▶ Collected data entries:
§ §
(** * CleosTelegramBot: a shallow embedding of [bot.py]

    The bot collects five amounts (Cash, Card, Uber, Deliveroo, App) over a
    conversation and appends one row to a spreadsheet; a Flask application
    answers liveness probes.

    Layout of the development:
    - [PyText]       Python [str] values as sequences of Unicode code points;
    - [PyFloat]      the builtin [float()] on the values the bot can pass to it;
    - [is_number], the handlers [start], [cash], [card], [uber], [deliveroo],
      [app_amount], [cancel], the [ConversationHandler] that dispatches
      them, and the bot with the conversations of every chat and user;
    - [Health]       the Flask liveness routes;
    - [FloatSyntax]  the grammar of [float()] and the number of the
      specification;
    - [Startup]      the configuration read from the environment, the
      credentials and the connection to the sheet;
    - [PyInt], [Server], [IntSyntax]  the builtin [int()], the port
      [run_health_server] serves on, and the grammar of [int()];
    - the lemmas and the theorems.

    What is modelled and what is not:
    - [float()] follows CPython: [PyFloat_FromString] with its helpers. The
      value read is kept as an exact decimal; its rounding to a binary64 is
      not modelled, [is_number] discards the value. CPython refuses a numeral
      of more than 10^9 digits; no chat message is that long and the model has
      no such bound.
    - A handler is a function of the update, of the environment (the clock,
      whether the sheet can be written) and of the world ([context.user_data]
      and the effects so far: replies, prints, calls of [sheet.append_row]);
      it returns a state or raises, and what it did before raising stays done.
    - The [ConversationHandler] is the one of python-telegram-bot 20 with
      its defaults: entry points are tried only when no conversation is in
      progress, then the handlers of the current state, then the fallbacks;
      a callback that raises leaves the state as it was.
    - An update is a new message or an edited one. The handlers of the bot
      take both, and [update.message] is [None] for an edited message: every
      callback raises [AttributeError] where it reads it. Updates of other
      kinds are updates with neither; no handler takes them. Every message
      has a sender: one without gives the update no user, and the
      [ConversationHandler] does not dispatch such an update.
    - The bot keeps one conversation state per chat and user and one
      [user_data] per user, as python-telegram-bot does: the conversations of
      one user in several chats work on the same [user_data]. The
      properties of one update, or of updates of one conversation with
      nothing in between, are stated on the state and the world that one
      update finds ([config]); the properties of everything the bot can
      reach are stated on the bot ([Bot], [process_update], [reachable]).
    - The start-up calls libraries (base64, json, oauth2client, gspread); they
      are a record of functions of their arguments that return or raise, so a
      call does not change what a later call does; nothing else is assumed of
      them. What the start-up prints is kept line by line.
    - [int()] follows CPython: [PyLong_FromUnicodeObject] in base ten, with
      the interpreter's limit on the digits of a numeral as a parameter.
      [run_health_server] is modelled up to its call of [health_app.run];
      what Flask does with the port is not. *)

From Stdlib Require Import ZArith NArith Ascii String List Bool Lia.
From stdpp Require Import gmap strings list fin_maps pretty.
Import ListNotations.
(** The loop of [get_remote_files]; a timestamp that does not parse raises
    and leaves the loop with what was collected. *)
Fixpoint remote_files_loop (self : FileSyncManager) (files : list FileInfo)
    (remote_files : gmap string FileMetadata) : gmap string FileMetadata :=
  match files with
  | [] => remote_files
  | file_info :: rest =>
      match strip_prefix (remote_dir self) (fi_path file_info) with
      | Some tail =>
          let relative_path := lstrip_slash tail in
          match parse_timestamp (fi_lastModified file_info) with
          | Some mtime =>
              remote_files_loop self rest
                (<[relative_path :=
                     FileMetadata_init relative_path 0 mtime ""]> remote_files)
          | None => remote_files
          end
      | None => remote_files_loop self rest remote_files
      end
  end.

(** [get_remote_files] *)
Definition get_remote_files (self : FileSyncManager)
  : M (gmap string FileMetadata) :=
  try_except
    (files ← list_files (remote_dir self);
     mret (remote_files_loop self files ∅))
    (fun _ => mret ∅).

(** *** Sync executor *)

(** [upload_file] *)
Definition upload_file (self : FileSyncManager) (relative_path : string)
  : M unit :=
  let local_path := joinpath (local_dir self) relative_path in
  let remote_path := remote_dir self +:+ "/" +:+ relative_path in
  content ← read_text local_path;
  success ← write_file remote_path content;
  if success : bool then mret tt
  else raise (Exception ("Failed to upload " +:+ relative_path)).

(** [download_file]; directories are not part of the model, so
    [mkdir(parents=True, exist_ok=True)] has nothing to do. *)
Definition download_file (self : FileSyncManager) (relative_path : string)
  : M unit :=
  let local_path := joinpath (local_dir self) relative_path in
  let remote_path := remote_dir self +:+ "/" +:+ relative_path in
  content ← read_file remote_path;
  write_text local_path content.

(** [delete_local_file] *)
Definition delete_local_file (self : FileSyncManager) (relative_path : string)
  : M unit :=
  let local_path := joinpath (local_dir self) relative_path in
  present ← path_exists local_path;
  if present : bool then unlink local_path else mret tt.

(** [delete_remote_file] *)
Definition delete_remote_file (self : FileSyncManager)
    (relative_path : string) : M unit :=
  let remote_path := remote_dir self +:+ "/" +:+ relative_path in
  success ← delete_file remote_path;
  if success : bool then mret tt
  else raise (Exception ("Failed to delete remote file " +:+ relative_path)).

(** The name [create_conflict_copy] gives the copy, from the clock. *)
Definition conflict_suffix (dt : Datetime) (local_path : string) : string :=
  ".conflict_local_" +:+ strftime_compact dt
  +:+ name_suffix (path_name local_path).

(** The path of the conflict copy spelled out: the directory and the stem
    of the file, the conflict tag with the time of the clock, and the suffix
    of the file. *)
Definition conflict_path_of (dt : Datetime) (local_path : string) : string :=
  path_dir local_path +:+ name_stem (path_name local_path)
  +:+ ".conflict_local_" +:+ strftime_compact dt
  +:+ name_suffix (path_name local_path).
Lemma loop_at_get_same (idxs : list nat) (df : DataFrame) (i : nat) :
  at_get (for_each_row idxs label f df) i label
  = if existsb (Nat.eqb i) idxs
    then option_map (fun _ => f i) (at_get df i label)
    else at_get df i label.
Proof.
  unfold for_each_row. revert df.
  induction idxs as [|j idxs IH]; intro df; simpl; auto.
  rewrite IH, at_get_at_set_same.
  destruct (i =? j)%nat eqn:E; simpl.
  - apply Nat.eqb_eq in E. subst j.
    destruct (existsb (Nat.eqb i) idxs), (at_get df i label); reflexivity.
  - reflexivity.
Qed.

End InnerLoop.

Lemma existsb_seq (i n : nat) :
  (i < n)%nat -> existsb (Nat.eqb i) (seq 0 n) = true.
Proof.
  intro H. apply existsb_exists. exists i. split.
  - apply in_seq. lia.
  - apply Nat.eqb_refl.
Qed.

(** One day of the outer loop. *)
Section FillDay.

Variables (df : DataFrame) (date : date).
Hypothesis Hrect : rectangular df = true.

Lemma fill_day_nrows :
  List.length (rows (fill_day df date)) = List.length (rows df).
Proof. unfold fill_day. now rewrite loop_nrows, setitem_nrows. Qed.

Lemma fill_day_rectangular : rectangular (fill_day df date) = true.
Proof.
  unfold fill_day. apply loop_rectangular. now apply setitem_rectangular.
Qed.

Lemma fill_day_at_get_same (idx : nat) :
  (idx < List.length (rows df))%nat ->
  at_get (fill_day df date) idx (CStr (column_name date))
  = Some (CStr (shift_label (Z.of_nat idx) date)).
Proof.
  intro Hidx. unfold fill_day.
  rewrite loop_at_get_same. unfold index. rewrite setitem_nrows, existsb_seq by assumption.
  now rewrite at_get_setitem_same.
Qed.

Lemma fill_day_at_get_other (idx : nat) (label' : cell) :
  label' <> CStr (column_name date) ->
  at_get (fill_day df date) idx label' = at_get df idx label'.
Proof.
  intro Hne. assert (cell_eqb (CStr (column_name date)) label' = false)
    by (apply cell_eqb_neq; congruence).
  unfold fill_day.
  rewrite loop_at_get_other by assumption.
  now apply at_get_setitem_other.
Qed.
(** ** The genetic solver (evolution.ts) *)

Section DegenerateSelection.

Local Open Scope Q_scope.

Variable random : nat -> Q.
Variable d : DB.

Lemma insertByFitness_last (x : Evolution.Individual)
    (l : list Evolution.Individual) :
  (forall y, List.In y l -> Evolution.fitness y = Evolution.fitness x) ->
  Evolution.insertByFitness x l = l ++ [x].
Proof.
  induction l as [ | y l IH]; intros Hall; simpl; [ reflexivity | ].
  rewrite (Hall y (or_introl eq_refl)).
  assert (E : JS.ltb (Evolution.fitness x) (Evolution.fitness x) = false)
    by (apply JSFacts.ltb_ge; apply Qle_refl).
  rewrite E. f_equal. apply IH. intros z Hz. apply Hall. now right.
Qed.

Lemma sortByFitness_flat (f : Q) (l acc : list Evolution.Individual) :
  (forall y, List.In y (acc ++ l) -> Evolution.fitness y = f) ->
  fold_left (fun acc x => Evolution.insertByFitness x acc) l acc = acc ++ l.
Proof.
  revert acc. induction l as [ | x l IH]; intros acc Hall; simpl.
  - now rewrite app_nil_r.
  - rewrite insertByFitness_last.
    + rewrite IH; [ now rewrite <- app_assoc | ].
      intros y Hy. apply Hall. rewrite <- app_assoc in Hy. exact Hy.
    + intros y Hy. rewrite (Hall y), (Hall x); [ reflexivity | | ];
        apply in_or_app; [ right; now left | now left ].
Qed.

Lemma evaluate_sorted (population : list Evolution.Individual) :
  Evolution.sortByFitness (Evolution.evaluate d population)
  = Evolution.evaluate d population.
Proof.
  unfold Evolution.sortByFitness.
  rewrite (sortByFitness_flat
             (Evolution.calculateFitness d Evolution.DEFAULT_GENES));
    [ reflexivity | ].
  intros y Hy. simpl in Hy. unfold Evolution.evaluate in Hy.
  apply in_map_iff in Hy as (x & <- & _). reflexivity.
Qed.

Lemma initPopulation_shape (n k : nat) :
  exists population k',
    Evolution.initPopulation random n k = (population, k')
    /\ length population = n
    /\ (n <> O ->
        head population
        = Some {| Evolution.genes := fst (Evolution.createRandomGenes random k);
                  Evolution.fitness := 0 |}).
Proof.
  revert k. induction n as [ | n IH]; intros k.
  - exists [], k. split; [ reflexivity | split; [ reflexivity | congruence ] ].
  - cbn [Evolution.initPopulation]. unfold Evolution.bind at 1.
    destruct (Evolution.createRandomGenes random k) as [g k1].
    unfold Evolution.bind.
    destruct (IH k1) as (rest & k2 & E & L & _). rewrite E.
    exists ({| Evolution.genes := g; Evolution.fitness := 0 |} :: rest), k2.
    split; [ reflexivity | ]. split; [ simpl; now rewrite L | ].
    intros _. reflexivity.
Qed.

Hypothesis random_unit : forall n, 0 <= random n < 1.

Lemma selectParent_some (pool : list Evolution.Individual) (k : nat) :
  pool <> [] ->
  exists individual,
    Evolution.selectParent random pool k = (Some individual, S k).
Proof.
  intros Hne. unfold Evolution.selectParent.
  destruct (JS.eqb _ 0).
  - unfold Evolution.bind, Evolution.Math_random, Evolution.ret.
    destruct (random_unit k) as [R0 R1].
    set (L := length pool).
    assert (HL : (0 < L)%nat) by (subst L; destruct pool; simpl; [ congruence | lia ]).
    assert (Hidx : (Z.to_nat (JS.floor (random k * inject_Z (Z.of_nat L))) < L)%nat).
    { unfold JS.floor.
      assert (Hlt : (Qfloor (random k * inject_Z (Z.of_nat L)) < Z.of_nat L)%Z).
      { rewrite Zlt_Qlt.
        eapply Qle_lt_trans; [ apply Qfloor_le | ].
        assert (HLq : 0 < inject_Z (Z.of_nat L)).
        { change 0 with (inject_Z 0). rewrite <- Zlt_Qlt. lia. }
        assert (random k * inject_Z (Z.of_nat L) < 1 * inject_Z (Z.of_nat L))
          by (apply Qmult_lt_compat_r; assumption).
        lra. }
      lia. }
    destruct (nth_error pool _) as [individual | ] eqn:En.
    + now exists individual.
    + apply nth_error_None in En. fold L in En. lia.
  - unfold Evolution.bind, Evolution.Math_random, Evolution.ret.
    destruct (Evolution.roulette _ pool) as [individual | ].
    + now exists individual.
    + destruct (last pool) as [individual | ] eqn:El.
      * now exists individual.
      * apply last_None in El. congruence.
Qed.

Lemma breed_some (n : nat) (population : list Evolution.Individual) (k : nat) :
  firstn (Evolution.POPULATION_SIZE / 2) population <> [] ->
  exists children k',
    Evolution.breed random n population k = (Some children, k').
Proof.
  intros Hne. revert k. induction n as [ | n IH]; intros k.
  - exists [], k. reflexivity.
  - cbn [Evolution.breed]. unfold Evolution.bind at 1.
    destruct (selectParent_some _ k Hne) as [parent1 E1]. rewrite E1.
    unfold Evolution.bind at 1.
    destruct (selectParent_some _ (S k) Hne) as [parent2 E2]. rewrite E2.
    unfold Evolution.bind at 1. unfold Evolution.Math_random at 1.
    unfold Evolution.bind at 1.
    destruct ((if JS.ltb (random (S (S k))) Evolution.CROSSOVER_RATE
               then Evolution.crossover random (Evolution.genes parent1)
                      (Evolution.genes parent2)
               else Evolution.ret (Evolution.genes parent1)) (S (S (S k))))
      as [childGenes k3].
    unfold Evolution.bind at 1.
    destruct (Evolution.mutate random childGenes k3) as [mutated k4].
    unfold Evolution.bind at 1.
    destruct (IH k4) as (rest & k5 & Er). rewrite Er.
    eexists. eexists. reflexivity.
Qed.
§ §
▶ Task instructions:
For this exercise, repeat exactly the lines of the data above from the one with "Definition upload_file (self" down to the one with "(** The path", both end lines included.

▶ Written response:
Definition upload_file (self : FileSyncManager) (relative_path : string)
  : M unit :=
  let local_path := joinpath (local_dir self) relative_path in
  let remote_path := remote_dir self +:+ "/" +:+ relative_path in
  content ← read_text local_path;
  success ← write_file remote_path content;
  if success : bool then mret tt
  else raise (Exception ("Failed to upload " +:+ relative_path)).

(** [download_file]; directories are not part of the model, so
    [mkdir(parents=True, exist_ok=True)] has nothing to do. *)
Definition download_file (self : FileSyncManager) (relative_path : string)
  : M unit :=
  let local_path := joinpath (local_dir self) relative_path in
  let remote_path := remote_dir self +:+ "/" +:+ relative_path in
  content ← read_file remote_path;
  write_text local_path content.

(** [delete_local_file] *)
Definition delete_local_file (self : FileSyncManager) (relative_path : string)
  : M unit :=
  let local_path := joinpath (local_dir self) relative_path in
  present ← path_exists local_path;
  if present : bool then unlink local_path else mret tt.

(** [delete_remote_file] *)
Definition delete_remote_file (self : FileSyncManager)
    (relative_path : string) : M unit :=
  let remote_path := remote_dir self +:+ "/" +:+ relative_path in
  success ← delete_file remote_path;
  if success : bool then mret tt
  else raise (Exception ("Failed to delete remote file " +:+ relative_path)).

(** The name [create_conflict_copy] gives the copy, from the clock. *)
Definition conflict_suffix (dt : Datetime) (local_path : string) : string :=
  ".conflict_local_" +:+ strftime_compact dt
  +:+ name_suffix (path_name local_path).

(** The path of the conflict copy spelled out: the directory and the stem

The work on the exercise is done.